When you write
[...] to initialize a time series of random white noise (the errors), and than perform a first fit, to obtain a first model, than calculate the errors compared to the actual data, and than fit it again with the newly obtained errors, compare it to the actual data to obtain new errors and so on.
you actually outline the need for an estimation method that simultaneously handles the estimation of the vector of residuals as well as that of the parameters.
Say one has,
${y}_t = \boldsymbol{x}_t\boldsymbol{\beta} + {\varepsilon}_t$
Where $\boldsymbol{x}_t$ may contain anything you want, why not ${y}_{t-i}$ for $i=1,...,p$. Putting aside the discussion about the conditions related to $p$.

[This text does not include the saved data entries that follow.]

(* ===== verification/Tasks.v ===== *)
(** * Thread slots and hot keys

    [pid_to_slot.rs]: the slot of a thread in the table of slots; [hotkey.rs]: does the
    state of the modifier keys match a hot key. *)

From stdpp Require Import base list.
From Stdlib Require Import ZArith Lia.
From S2P Require Import Prelude.

(** ** Definitions *)

Definition APPDATA_SIZE : Z := 256.
Definition APPDATA_SIZE_SHIFT : Z := 8.
Definition OFF_TID : Z := 112.
Definition OFF_STATE : Z := 124.
Definition TSTATE_FREE : Z := 9.

Definition slot_body (m : list Z) (pid slot_base ebx ecx : Z) : run (Z + Z) :=
  if as_i32 ecx <=? as_i32 ebx then
    let entry := slot_base + ecx in
    state ← ld8 m (entry + OFF_STATE);
    hit ← (if negb (state =? TSTATE_FREE) then tid ← ld32 m (entry + OFF_TID); Done (tid =? pid) else Done false);
    if (hit : bool) then Done (inr (Z.shiftr ecx APPDATA_SIZE_SHIFT))
    else Done (inl (ecx +ₘ APPDATA_SIZE))
  else Done (inr 0).

Definition pid_to_slot (m : list Z) (pid slot_base thread_count : Z) : run Z :=
  let ebx := thread_count <<ₘ APPDATA_SIZE_SHIFT in
  let ecx := APPDATA_SIZE in
  loop (S (Z.to_nat thread_count)) (slot_body m pid slot_base ebx) ecx.

(** *** Hot keys *)

Definition HOTKEY_TESTS_NUM : Z := 5.

Definition hotkey_test0 (al : Z) : Z := bool_to_Z (al =? 0).
Definition hotkey_test1 (al : Z) : Z := bool_to_Z ((al =? 1) || (al =? 2)).
Definition hotkey_test2 (al : Z) : Z := bool_to_Z (al =? 3).
Definition hotkey_test3 (al : Z) : Z := bool_to_Z (al =? 1).
Definition hotkey_test4 (al : Z) : Z := bool_to_Z (al =? 2).

Definition run_predicate (test_id field : Z) : Z :=
  let t0 := hotkey_test0 field in
  let t1 := hotkey_test1 field in
  let t2 := hotkey_test2 field in
  let t3 := hotkey_test3 field in
  let t4 := hotkey_test4 field in
  u8 (u8 (u8 (u8 (u8 (bool_to_Z (test_id =? 0) * t0) + u8 (bool_to_Z (test_id =? 1) * t1)) +
    u8 (bool_to_Z (test_id =? 2) * t2)) + u8 (bool_to_Z (test_id =? 3) * t3)) + u8 (bool_to_Z (test_id =? 4) * t4)).

(** [x.wrapping_shr(n)] on [u32] takes the count modulo 32. *)
Definition wrapping_shr (x n : Z) : Z := Z.shiftr x (n mod 32).

Definition hotkey_do_test (funcs kb_state cl : Z) : Z :=
  let cl8 := u8 cl in
  let shifted_state := wrapping_shr kb_state cl8 in
  let cl_doubled := u8 (cl8 + cl8) in
  let test_id := u8 (Z.land (wrapping_shr funcs cl_doubled) 15) in
  if HOTKEY_TESTS_NUM <=? test_id then 1
  else
    let field := Z.land (u8 shifted_state) 3 in
    let pred := run_predicate test_id field in
    bool_to_Z (negb (pred =? 1)).

(** ** Slots *)

(** Slot [i] holds the thread: it is not free and has that identifier. *)
Definition slot_holds (m : list Z) (slot_base pid : Z) (i : nat) : bool :=
  negb (byte_at m (slot_base + 256 * Z.of_nat i + OFF_STATE) =? TSTATE_FREE) &&
  (word_at m (slot_base + 256 * Z.of_nat i + OFF_TID) =? pid).

(** The lowest slot from 1 that holds the thread, 0 if there is none.  From 2^23 - 1
    slots on the signed bound fails. *)
Lemma pid_to_slot_first m pid slot_base thread_count : 0 <= slot_base -> 0 <= thread_count < 2 ^ 23 - 1 ->
  slot_base + 256 * (thread_count + 1) <= mlen m ->
  pid_to_slot m pid slot_base thread_count =
    Done (match first_from (slot_holds m slot_base pid) 1 (S (Z.to_nat thread_count)) with Some i => Z.of_nat i | None => 0 end).
Proof.
  intros Hb Hc Hfit. unfold pid_to_slot, APPDATA_SIZE_SHIFT. rewrite shl_fold by lia. change (2 ^ 8) with 256.
  set (st := fun i : nat => 256 * Z.of_nat i). change APPDATA_SIZE with (st 1%nat).
  apply (scan_loop _ st (S (Z.to_nat thread_count)) 1 _ (slot_holds m slot_base pid) Z.of_nat 0); [| |lia|lia].
  - intros i Hi. unfold slot_body, st, slot_holds. rewrite !as_signed_small by (change (2 ^ (32 - 1)) with (2 ^ 31); lia).
    replace (256 * Z.of_nat i <=? thread_count * 256) with true by (symmetry; apply Z.leb_le; lia).
    unfold OFF_STATE, OFF_TID in *. rewrite ld8_ok by lia. run_step.
    destruct (byte_at m (slot_base + 256 * Z.of_nat i + 124) =? TSTATE_FREE); cbn [negb andb]; run_step.
    + do 2 f_equal. unfold APPDATA_SIZE. rewrite wrap_small; lia.
    + rewrite ld32_ok by lia. run_step. case_match; do 2 f_equal.
      * rewrite shr_eq by (unfold APPDATA_SIZE_SHIFT; lia). change (2 ^ APPDATA_SIZE_SHIFT) with 256. rewrite Z.mul_comm. by apply Z.div_mul.
      * unfold APPDATA_SIZE. rewrite wrap_small; lia.
  - unfold slot_body, st. rewrite !as_signed_small by (change (2 ^ (32 - 1)) with (2 ^ 31); lia).
    replace (256 * Z.of_nat (S (Z.to_nat thread_count)) <=? thread_count * 256) with false by (symmetry; apply Z.leb_gt; lia). done.
Qed.

(** ** Hot keys *)

(** The five conditions on the left and the right key. *)
Definition modifier_ok (test : Z) (left_ right_ : bool) : bool :=
  if test =? 0 then negb left_ && negb right_
  else if test =? 1 then xorb left_ right_
  else if test =? 2 then left_ && right_
  else if test =? 3 then left_ && negb right_
  else if test =? 4 then right_ && negb left_
  else false.

(** Field [k] (Shift, Control, Alt) takes two bits of the state and four of the key. *)
Lemma hotkey_field funcs kb_state k : 0 <= funcs < 2 ^ 32 -> 0 <= kb_state < 2 ^ 32 -> 0 <= k < 3 ->
  hotkey_do_test funcs kb_state (2 * k) =
    bool_to_Z (negb (modifier_ok (funcs / 16 ^ k mod 16) (Z.testbit kb_state (2 * k)) (Z.testbit kb_state (2 * k + 1)))).
Proof.
  intros Hf Hs Hk. unfold hotkey_do_test, wrapping_shr.
  assert (u8 (2 * k) = 2 * k /\ u8 (2 * k + 2 * k) = 4 * k) as [E1 E2] by (split; [|replace (4 * k) with (2 * k + 2 * k) by lia]; apply wrap_small; change (2 ^ 8) with 256; lia).
  rewrite E1, E2. rewrite !Z.mod_small, !shr_eq by lia.
  change 15 with (2 ^ 4 - 1). rewrite land_ones_wrap by lia.
  replace (2 ^ (4 * k)) with (16 ^ k) by (rewrite Z.pow_mul_r by lia; done).
  assert (wrap 4 (funcs / 16 ^ k) = funcs / 16 ^ k mod 16) as -> by done.
  set (test := funcs / 16 ^ k mod 16). assert (0 <= test < 16) as Ht by (apply Z.mod_pos_bound; lia).
  rewrite (wrap_small 8 test) by (change (2 ^ 8) with 256; lia).
  change 3 with (2 ^ 2 - 1). rewrite land_ones_wrap by lia.
  set (x := kb_state / 2 ^ (2 * k)).
  assert (Z.testbit kb_state (2 * k) = Z.testbit (wrap 2 (u8 x)) 0 /\ Z.testbit kb_state (2 * k + 1) = Z.testbit (wrap 2 (u8 x)) 1) as [-> ->].
  { unfold wrap, x. rewrite !Z.mod_pow2_bits_low, !Z.div_pow2_bits by lia. rewrite Z.add_0_l, (Z.add_comm 1). done. }
  pose proof (wrap_range 2 (u8 x) ltac:(lia)) as Hx. change (2 ^ 2) with 4 in Hx. revert Ht Hx. generalize (wrap 2 (u8 x)) test. clear. intros f t Ht Hx.
  assert (forall_range 0 16 (fun t => forall_range 0 4 (fun f =>
    (if HOTKEY_TESTS_NUM <=? t then 1 else bool_to_Z (negb (run_predicate t f =? 1))) =?
    bool_to_Z (negb (modifier_ok t (Z.testbit f 0) (Z.testbit f 1))))) = true) as H by (vm_compute; reflexivity).
  pose proof (forall_range_spec _ _ _ H t Ht) as H2. cbn beta in H2. by apply Z.eqb_eq, (forall_range_spec _ _ _ H2 f Hx).
Qed.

In the MA(q) case, one assumes that ${\varepsilon}_t = {r}_t + \sum_{i=1}^q \lambda_i {r}_{t-i}$.
Which leads to
${y}_t = \boldsymbol{x}_t\boldsymbol{\beta} + {r}_t + \sum_{i=1}^q \lambda_i {r}_{t-i}$
or reformulated in matricial terms using backshift-operator,
$\boldsymbol{y} = \boldsymbol{X}\boldsymbol{\beta} + \left(\boldsymbol{I} + \sum_{i=1}^q \lambda_i \boldsymbol{B}_i\right)\boldsymbol{r}$
Given that playing with MLE actually means playing with distribution-conditioned errors, you have to rearrange the above last equation as
$\left(\boldsymbol{I} + \sum_{i=1}^q \lambda_i \boldsymbol{B}_i\right)^{-1}\left(\boldsymbol{y} - \boldsymbol{X}\boldsymbol{\beta}\right) = \boldsymbol{r}$
In practice, this means playing with distribution-conditioned residuals
$\left(\boldsymbol{I} + \sum_{i=1}^q \widehat{\lambda}_i \boldsymbol{B}_i\right)^{-1}\left(\boldsymbol{y} - \boldsymbol{X}\widehat{\boldsymbol{\beta}}\right) = \widehat{\boldsymbol{r}}$.
So arranged, one can both maximize the (knowledge-driven) likelihood that is assumed for our residuals in conjunction of the estimation of our parameters: that is simultaneously. Hence the frequent use of MLE.
But iterative approaches like the one you described are also used in practice, in the case of, say, GMM when dealing with endogeneity, stoping when a convergence criterion is met.